Mexico: 43 dead in 3-hour firefight on ranch in west

At least 43 people died Friday in what authorities described as a fierce, three-hour gunbattle between federal forces and suspected drug gang gunmen on a ranch in western Mexico, the deadliest such confrontation in recent memory. All the dead were suspected criminals except for one federal police officer, National Security Commissioner Monte Alejandro Rubido said. He said the officer died trying to help a colleague wounded in the shootout. Photographs from the scene showed bodies, some with semi-automatic rifles and others without weapons, lying in fields, near farm equipment and on a blood-stained patio strewn with clothes, mattresses and sleeping bags.

The rest of the presumed criminals on the property started to attack with intensity.
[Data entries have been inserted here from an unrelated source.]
(** * denat: a UDP rendezvous client (client.py)

    A shallow embedding of [client.py] and the properties of its address
    codec, its socket set-up, its discovery handshake and its keepalive loop.

    Conventions of the embedding.
    - Python [bytes] are Rocq strings, one character per byte.  Python [str]
      values are held as their UTF-8 encoding, so [encode('utf-8')] is the
      identity and [decode('utf-8')] is a well-formedness check.  Splitting on
      [":"] and [";"] commutes with that encoding.  The model of [int] reads
      ASCII digits and ASCII white space only; the decimal digits and spaces
      outside ASCII that Python's [int] also reads are not modelled.
    - Python integers are [Z].
    - The network and the operating system are a script: the answers to the
      successive [bind] calls and to the successive [select]/[recvfrom] calls.
      A run that asks for an answer after the script has ended is [Pending]:
      it is still waiting, it has neither returned nor raised.  The script
      of the inbox is shared by all sockets: it lists what the successive
      waits of the client end with, on whichever socket they are made.
      [sendto] hands the datagram over and always returns.
    - Console output ([print], [same_line_print], the printing methods of
      [Stats]) and the clock are not modelled. *)

From Stdlib Require Import ZArith List String Ascii Bool Lia.
Import ListNotations.
Local Open Scope string_scope.
Local Open Scope Z_scope.

(** ** Exceptions and results *)

(** The exceptions the client can meet.  [UnicodeDecodeError] is a subclass
    of [ValueError] in Python; [Other] stands for whatever else the
    environment raises (a [KeyboardInterrupt], an [OverflowError] of
    [bind], ...). *)
Inductive exn : Type :=
| ValueError
| UnicodeDecodeError
| OSError (errno : Z)
| RuntimeError (msg : string)
| Other (name : string).

Inductive result (A : Type) : Type :=
| Ok (a : A)
| Err (e : exn).
Arguments Ok {A} a.
Arguments Err {A} e.

Definition rbind {A B : Type} (r : result A) (k : A -> result B) : result B :=
  match r with
  | Ok a => k a
  | Err e => Err e
  end.

(** ** Builtins of Python used by the codec *)

Definition bytes := string.
Definition str := string.

Definition code (c : ascii) : Z := Z.of_N (N_of_ascii c).

(** [s.split(sep)] for a one-character separator: every occurrence cuts. *)
Fixpoint split (sep : ascii) (s : str) : list str :=
  match s with
  | EmptyString => [EmptyString]
  | String c s' =>
      if Ascii.eqb c sep then EmptyString :: split sep s'
      else match split sep s' with
           | [] => [String c EmptyString]
           | p :: ps => String c p :: ps
           end
  end.

(** [a, b = l]: unpacking into exactly two targets. *)
Definition unpack2 {A : Type} (l : list A) : result (A * A) :=
  match l with
  | [a; b] => Ok (a, b)
  | _ => Err ValueError
  end.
National Security Commissioner Monte Alejandro Rubido

Rubido said the suspects were members of “a criminal organization operating in Jalisco state,” but did not mention the Jalisco New Generation, the drug cartel that dominates the area where the battle erupted and has grown rapidly in recent years to become one of Mexico’s biggest organized crime groups. Rubido said the confrontation started Friday morning in the municipality of Tanhauto on the border between Jalisco and Michoacan states when soldiers, federal police and state and federal investigators responded to a report of the sudden appearance of armed men on a ranch. During the operation, federal forces encountered a truck full of armed men who opened fire and when they chased the gunmen onto the ranch, they came under heavy fire by others, he said.